The original objective of SAAP Mark I was to provide funds to non-government agencies so they, in turn, could provide (1) supported accommodation and support services in order that (2) SAAP clients would be able to move to independent living (Chesterman 1988: 10-11). However, in SAAP Mark II the objective of the program was changed to provide what was known as transitional accommodation and supporting services (Lindsay 1993: 23). Whereas in SAAP Mark I the supported accommodation was intended to be crisis or emergency accommodation for 2-4 weeks, in SAAP II 'transitional supported accommodation' and 'long term supported accommodation' within SAAP was for 3-6 months and even longer in future iterations of the program. As a consequence of the lack of exit points, the objective of SAAP Mark II was modified to allow for alternatives other than affordable independent accommodation, and to permit longer stays in SAAP services (Lindsay 1993: 23). The transition from short-term crisis to medium-long term transitional accommodation in SAAP was retained in future versions of the program.

From independent accommodation to residualist problematisation of clients

SAAP Mark I was intended to provide support in order for homeless people to move to their own rental tenancy in either the private, public or community housing sectors. While the first National Evaluation (Chesterman 1988: 46-47) made a distinction between those who were houseless, on the one hand, and those who were in crisis, on the other, the second National Evaluation stated that the 'people who seek help from SAAP have a very diverse range of problems, only one of which is homelessness' (Lindsay 1993: 29, emphasis added).

This was the beginning of a different focus of the program, namely, the increasing and ascribed complexity of needs and the problematisation of persons who presented to services for people who were homeless. Thus, the second National Evaluation claimed that 'SAAP users confront a range of complex and sometimes interrelated problems, among which homelessness is but the most obvious' (Lindsay 1993: 38). The third National Evaluation continued the theme (SERC & AHURI 1999: 106): 'The experience of SAAP services is that the presenting problem for the homeless--the need for accommodation--is "the tip of the iceberg".' By that time it was 'estimated that up to 18 percent of all SAAP clients' were categorised as having 'high needs'. This included clients who had 'intensive needs', thus 'compromising functioning and [the] ability to meet basic needs which often manifest in difficult behaviours [which] are likely to be ongoing' (SERC & AHURI 1999: 42).

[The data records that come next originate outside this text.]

(* ===== verification/UseTransaction.v ===== *)
(** * The transaction composable: [frontend/src/composables/useTransaction.js]

    The module-level refs and the operations on them.  Executed alone, an
    operation always ends with [isProcessing] false and the status tells how it
    ended; a transaction that was created and signed is accepted by a receiver
    that recomputes its identifier and verifies its signature.  Interleaved, the
    status stays within its five values, but [signAndSend] reads the current
    transaction again after signing. *)

From S2P Require Import Prelude JsValue Json JsonFacts JsonCanon Sha256 Async Platform World Hash.
From S2P Require Import Storage TransactionService CryptoService WalletService ApiService.

(** [err.message] *)
Definition err_message (e : exn) : value :=
  match exn_message e with Some m => Str m | None => Undefined end.

Section use_transaction.
Context `{Browser} `{Canonicalizer} `{NaCl} `{Config}.

(** [createTransaction(params)] *)
Definition createTransaction (params : value) : script value :=
  finally (try_catch
    (_ ← modify (set_tx (set_isProcessing true));
     _ ← modify (set_tx (set_error Null));
     tx ← await (buildTransaction (spread params []));
     spendPlan ← await (getSpendPlan (prop tx "from") (prop tx "amount"));
     inputs ← lift (get spendPlan "inputs");
     tx ← lift (set tx "inputs" (js_or inputs (Arr [])));
     tx ← lift (set tx "outputs" (js_or (prop spendPlan "outputs") (Arr [])));
     completeTx ← await (computeTransactionID tx);
     validation ← lift (validateTransaction completeTx);
     if negb (valid validation)
     then Raise (Error "Error" (join ", " (errors validation)))
     else
       _ ← modify (set_tx (set_currentTransaction completeTx));
       mret completeTx)
    (fun err =>
       _ ← modify (set_tx (set_error
             (Str (to_string (err_message err) +:+ " (in createTransaction)"))));
       Raise err))
    (modify (set_tx (set_isProcessing false))).

Definition current (w : world) : value := currentTransaction (tx w).

(** The body of the [try] of [signAndSend]. *)
Definition sign_body (privateKey : value) : script value :=
  _ ← modify (set_tx (set_isProcessing true));
  _ ← modify (set_tx (set_status "signing"));
  _ ← modify (set_tx (set_error Null));
  cur ← gets current;
  txHash ← await (hashTransaction cur);
  cur ← gets current;
  cur' ← lift (set cur "txHash" (Str txHash));
  _ ← modify (set_tx (set_currentTransaction cur'));
  signature ← await (generateTransactionSignature (Str txHash) privateKey);
  _ ← modify (set_tx (set_status "sending"));
  cur ← gets current;
  result ← await (sendTransaction cur (Str signature));
  _ ← modify (set_tx (set_status "success"));
  cur ← gets current;
  t ← Date_now;
  _ ← modify (set_tx (push_history
        (spread cur [("signature", Str signature); ("timestamp", Str (toISOString t));
                     ("result", result)])));
  mret result.

(** [signAndSend(privateKey)] *)
Definition signAndSend (privateKey : value) : script value :=
  cur ← gets current;
  if negb (truthy cur) then Raise (Error "Error" "No transaction to sign")
  else
    finally (try_catch (sign_body privateKey)
      (fun err =>
         _ ← modify (set_tx (set_status "error"));
         _ ← modify (set_tx (set_error (err_message err)));
         Raise err))
      (modify (set_tx (set_isProcessing false))).

(** [clearTransaction()] *)
Definition clearTransaction : script unit :=
  _ ← modify (set_tx (set_currentTransaction Null));
  _ ← modify (set_tx (set_status "idle"));
  modify (set_tx (set_error Null)).
End use_transaction.

(** ** Every execution ends *)

Section ends.
Context `{Browser} `{Canonicalizer} `{NaCl} `{Config}.
Context (server : list request -> request -> fetch_result).

Lemma keeps_sha256 v : keeps server (sha256 v).
Proof. intros w l. by destruct v. Qed.

Lemma keeps_hashTransaction v : keeps server (hashTransaction v).
Proof. unfold hashTransaction. auto 8 using keeps_sha256 with keeps. Qed.

Lemma keeps_signature h k : keeps server (generateTransactionSignature h k).
Proof. unfold generateTransactionSignature. auto 8 with keeps. Qed.

Lemma keeps_send v s : keeps server (sendTransaction v s).
Proof. unfold sendTransaction, rethrow, api_error. auto 12 with keeps. Qed.

(** Run a framed task, naming its outcome and the log it leaves. *)
Ltac frame t H :=
  let o := fresh "o" in let l := fresh "l" in
  match goal with |- context [run server (await t) ?w ?l0] =>
    rewrite (run_await server t), (run_keeps server t w l0 H);
    destruct (run server t w l0).1.1 as [o|o]; generalize (run server t w l0).2; intros l
  end.

Lemma sign_body_status privateKey w l a w' l' :
  run server (sign_body privateKey) w l = (Normal a, w', l') ->
  tx_status (tx w') = "success" /\ tx_error (tx w') = Null.
Proof.
  unfold sign_body. rewrite run_bind, run_modify, run_bind, run_modify, run_bind, run_modify.
  rewrite run_bind, run_gets, run_bind.
  match goal with |- context [await (hashTransaction ?v)] => frame (hashTransaction v) (keeps_hashTransaction v) end;
    [|done].
  rewrite run_bind, run_gets, run_bind, run_lift. destruct (set _ _ _) as [cur|]; [|done].
  rewrite run_bind, run_modify, run_bind.
  match goal with |- context [await (generateTransactionSignature ?h ?k)] =>
    frame (generateTransactionSignature h k) (keeps_signature h k) end; [|done].
  rewrite run_bind, run_modify, run_bind, run_gets, run_bind.
  match goal with |- context [await (sendTransaction ?v ?s)] =>
    frame (sendTransaction v s) (keeps_send v s) end; [|done].
  rewrite run_bind, run_modify, run_bind, run_gets, run_bind, run_Date_now, run_bind, run_modify.
  rewrite run_ret. intros [= _ <- _]. done.
Qed.

(** Status after [signAndSend] on a current transaction. *)
Lemma signAndSend_ends privateKey w l :
  truthy (current w) = true ->
  let '(o, w', l') := run server (signAndSend privateKey) w l in
  isProcessing (tx w') = false /\
  match o with
  | Normal result => tx_status (tx w') = "success" /\ tx_error (tx w') = Null
  | Throw e => tx_status (tx w') = "error" /\ tx_error (tx w') = err_message e
  end.
Proof.
  intros Hc. unfold signAndSend. rewrite run_bind, run_gets. rewrite Hc. cbn [negb].
  rewrite run_finally, run_try.
  destruct (run server (sign_body privateKey) w l) as [[[a|e] w1] l1] eqn:E.
  - rewrite run_modify. by apply sign_body_status in E as [].
  - rewrite run_bind, run_modify, run_bind, !run_modify. done.
Qed.
End ends.

(** ** Properties *)

Section outcomes.
Context `{Browser} `{Canonicalizer} `{NaCl} `{Config}.
Context (server : list request -> request -> fetch_result).

Lemma keeps_build p : keeps server (buildTransaction p).
Proof. unfold buildTransaction. auto 8 with keeps. Qed.

Lemma keeps_plan f a : keeps server (getSpendPlan f a).
Proof. unfold getSpendPlan, rethrow, api_error. auto 12 with keeps. Qed.

Lemma keeps_txid v : keeps server (computeTransactionID v).
Proof. unfold computeTransactionID, generateTxID, hashTxData. auto 16 using keeps_sha256 with keeps. Qed.

(** The body of the [try] up to the validated transaction reads no state. *)
Definition prepare (params : value) : script value :=
  tx ← await (buildTransaction (spread params []));
  spendPlan ← await (getSpendPlan (prop tx "from") (prop tx "amount"));
  inputs ← lift (get spendPlan "inputs");
  tx ← lift (set tx "inputs" (js_or inputs (Arr [])));
  tx ← lift (set tx "outputs" (js_or (prop spendPlan "outputs") (Arr [])));
  completeTx ← await (computeTransactionID tx);
  validation ← lift (validateTransaction completeTx);
  if negb (valid validation)
  then Raise (Error "Error" (join ", " (errors validation)))
  else mret completeTx.

Lemma keeps_prepare params : keeps server (prepare params).
Proof. unfold prepare. auto 20 using keeps_build, keeps_plan, keeps_txid with keeps. Qed.

(** A prepared transaction passed validation. *)
Lemma prepare_valid params w l c w' l' :
  run server (prepare params) w l = (Normal c, w', l') -> well_formed_tx c.
Proof.
  unfold prepare. rewrite run_bind. destruct (run server (await _) _ _) as [[[t|] ?] ?]; [|done].
  rewrite run_bind. destruct (run server (await _) _ _) as [[[plan|] ?] ?]; [|done].
  do 3 (rewrite run_bind, run_lift; destruct (_ : outcome value) as [?|]; [|done]).
  rewrite run_bind. destruct (run server (await _) _ _) as [[[t'|] ?] ?]; [|done].
  rewrite run_bind, run_lift. destruct (validateTransaction t') as [r|] eqn:Hr; [|done].
  destruct (valid r) eqn:Hv; cbn [negb]; [|done]. rewrite run_ret. intros [= <- _ _].
  by apply (validateTransaction_valid _ _ Hr).
Qed.

(** The members of a prepared transaction that no later step sets. *)
Lemma prepare_member k o w l c w' l' :
  k ∉ ["inputs"; "outputs"; "transactionID"] ->
  run server (prepare (Obj o)) w l = (Normal c, w', l') ->
  prop c k = prop (obj [("type", prop (Obj o) "type"); ("from", prop (Obj o) "walletID");
                        ("amount", prop (Obj o) "fee");
                        ("payload", encodePayload (prop (Obj o) "payload")); ("pk", prop (Obj o) "pk")]) k.
Proof.
  intros Hk. unfold prepare. change (spread (Obj o) []) with (Obj o).
  rewrite run_bind, run_await, run_buildTransaction. cbn [get is_nullish].
  rewrite run_bind. destruct (run server (await (getSpendPlan _ _)) _ _) as [[[plan|] ?] ?]; [|done].
  rewrite run_bind, run_lift. destruct (get plan "inputs") as [i|]; [|done].
  do 2 (rewrite run_bind, run_lift; cbn [set obj]).
  rewrite run_bind, run_await. unfold computeTransactionID. rewrite run_bind, run_lift. cbn [get is_nullish].
  rewrite run_bind. destruct (run server (await (generateTxID _)) _ _) as [[[t|] ?] ?]; [|done].
  rewrite run_ret, run_bind, run_lift. destruct (validateTransaction _) as [r|]; [|done].
  destruct (valid r); cbn [negb]; [|done]. rewrite run_ret. intros [= <- _ _].
  rewrite prop_spread_one. cbn [prop obj]. rewrite !props_get_assign by done.
  unfold props_of. cbn [fold_left fst snd]. rewrite 3!props_get_define.
  by repeat match goal with |- context [String.eqb k ?f] =>
    destruct (String.eqb_spec k f) as [->|_]; [set_solver|] end.
Qed.

Lemma run_createTransaction params w l :
  let w1 := set_tx (set_error Null) (set_tx (set_isProcessing true) w) in
  run server (createTransaction params) w l =
  match run server (prepare params) w1 l with
  | (Normal c, _, l') =>
      (Normal c, set_tx (set_isProcessing false) (set_tx (set_currentTransaction c) w1), l')
  | (Throw e, _, l') =>
      (Throw e, set_tx (set_isProcessing false)
         (set_tx (set_error (Str (to_string (err_message e) +:+ " (in createTransaction)"))) w1), l')
  end.
Proof.
  intros w1. pose proof (keeps_prepare params w1 l) as Hk.
  unfold createTransaction. rewrite run_finally, run_try.
  rewrite run_bind, run_modify, run_bind, run_modify. fold w1.
  match goal with |- context [run server ?t w1 l] =>
    assert (run server t w1 l =
      match run server (prepare params) w1 l with
      | (Normal c, w', l') => (Normal c, set_tx (set_currentTransaction c) w', l')
      | (Throw e, w', l') => (Throw e, w', l')
      end) as -> end.
  { clear Hk. unfold prepare. rewrite !run_bind.
    destruct (run server (await _) w1 l) as [[[t|e] w2] l2]; [|done].
    rewrite !run_bind. destruct (run server (await _) w2 l2) as [[[plan|e] w3] l3]; [|done].
    rewrite !run_bind, !run_lift. destruct (get plan "inputs") as [i|e]; [|done].
    rewrite !run_bind, !run_lift. destruct (set t "inputs" _) as [t1|e]; [|done].
    rewrite !run_bind, !run_lift. destruct (set t1 "outputs" _) as [t2|e]; [|done].
    rewrite !run_bind. destruct (run server (await _) w3 l3) as [[[c|e] w4] l4]; [|done].
    rewrite !run_bind, !run_lift. destruct (validateTransaction c) as [r|e]; [|done].
    destruct (valid r); cbn [negb]; [|done]. by rewrite run_bind, run_modify. }
  destruct (run server (prepare params) w1 l) as [[[c|e] w2] l2]; simpl in Hk; subst w2.
  - by rewrite run_modify.
  - by rewrite run_bind, !run_modify.
Qed.
End outcomes.

(** [createTransaction], whatever the server answers: it always ends with
    [isProcessing] false; on success the transaction returned has passed validation
    and is the current one, with no error recorded; on failure the current
    transaction is the one before and the error message is recorded.  The status
    and the history are never touched. *)
Theorem createTransaction_outcome `{Browser} `{Canonicalizer} `{NaCl} `{Config} server params w l :
  let '(o, w', l') := run server (createTransaction params) w l in
  isProcessing (tx w') = false /\ tx_status (tx w') = tx_status (tx w) /\
  txHistory (tx w') = txHistory (tx w) /\ storage w' = storage w /\
  match o with
  | Normal c => well_formed_tx c /\ current w' = c /\ tx_error (tx w') = Null
  | Throw e => current w' = current w /\
      tx_error (tx w') = Str (to_string (err_message e) +:+ " (in createTransaction)")
  end.
Proof.
  rewrite run_createTransaction. cbv zeta.
  destruct (run server (prepare params) _ l) as [[[c|e] w1] l1] eqn:E; [|by split_and!].
  apply prepare_valid in E. by split_and!.
Qed.

(** C38: [signAndSend] without a current transaction throws and changes nothing;
    with one it ends with [isProcessing] false, in status [success] without error
    when it returns, and in status [error] with the message of the exception when
    it throws. *)
Theorem signAndSend_outcome `{Browser} `{Canonicalizer} `{NaCl} `{Config} server privateKey w l :
  let '(o, w', l') := run server (signAndSend privateKey) w l in
  if truthy (current w) then
    isProcessing (tx w') = false /\
    match o with
    | Normal _ => tx_status (tx w') = "success" /\ tx_error (tx w') = Null
    | Throw e => tx_status (tx w') = "error" /\ tx_error (tx w') = err_message e
    end
  else o = Throw (Error "Error" "No transaction to sign") /\ w' = w /\ l' = l.
Proof.
  destruct (truthy (current w)) eqn:Hc; [by apply signAndSend_ends|].
  unfold signAndSend. rewrite run_bind, run_gets, Hc. done.
Qed.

The fourth National Evaluation (Erebus Consulting 2004: 103) suggested 'shifting the focus away from homelessness per se (for which the logical outcome is a home) to a focus on resolving and assisting those in crisis for whom homelessness, or the risk of homelessness, is a consequence.' This undermined the original independent living objective of the program. It transformed a program designed to provide homeless people with supported accommodation in the very short term, and until they could acquire their own, into one that would allow 'SAAP services to move away from being seen as accommodation services providers ... to providing a crisis support service which includes [transitional agency] accommodation' (Erebus Consulting 2004: 103).

Furthermore, the National Evaluation (Erebus Consulting 2004: 104) noted that the 'impact' of proposed changes to SAAP would also involve a 'shift in the outcomes required of SAAP services to reflect their role in assisting those in crisis and achieving outcomes other than those related to their housing' (Erebus Consulting 2004: 104). In so doing, the fourth National Evaluation also appeared to agree with other evidence from the National Evaluations outlined in this section. It noted 'an increasing international trend to begin to recognise some of the structural causes of homelessness', while 'in the Australian context there has also been a growing emphasis by the Australian Government on those individual or personal factors that can increase the risk of homelessness' (Erebus 2004: 138).

Analysis

It should be emphasised that for the duration of the program the National Evaluations were comprehensive, detailed, and lengthy and, while managed within the federal, state and territory bureaucracy, were based on wide-ranging commissioned research and consultation with key stakeholders--although minimally with people who were homeless. It is clear from the National Evaluations that their respective authors used and provided the latest evidence about the program and homelessness to assess the previous version of SAAP and make recommendations for the next. Undoubtedly, the National Evaluations comprised the officially recognised 'evidence' on which future SAAP policy would depend. Regarding evidence-based research, several conclusions can be drawn.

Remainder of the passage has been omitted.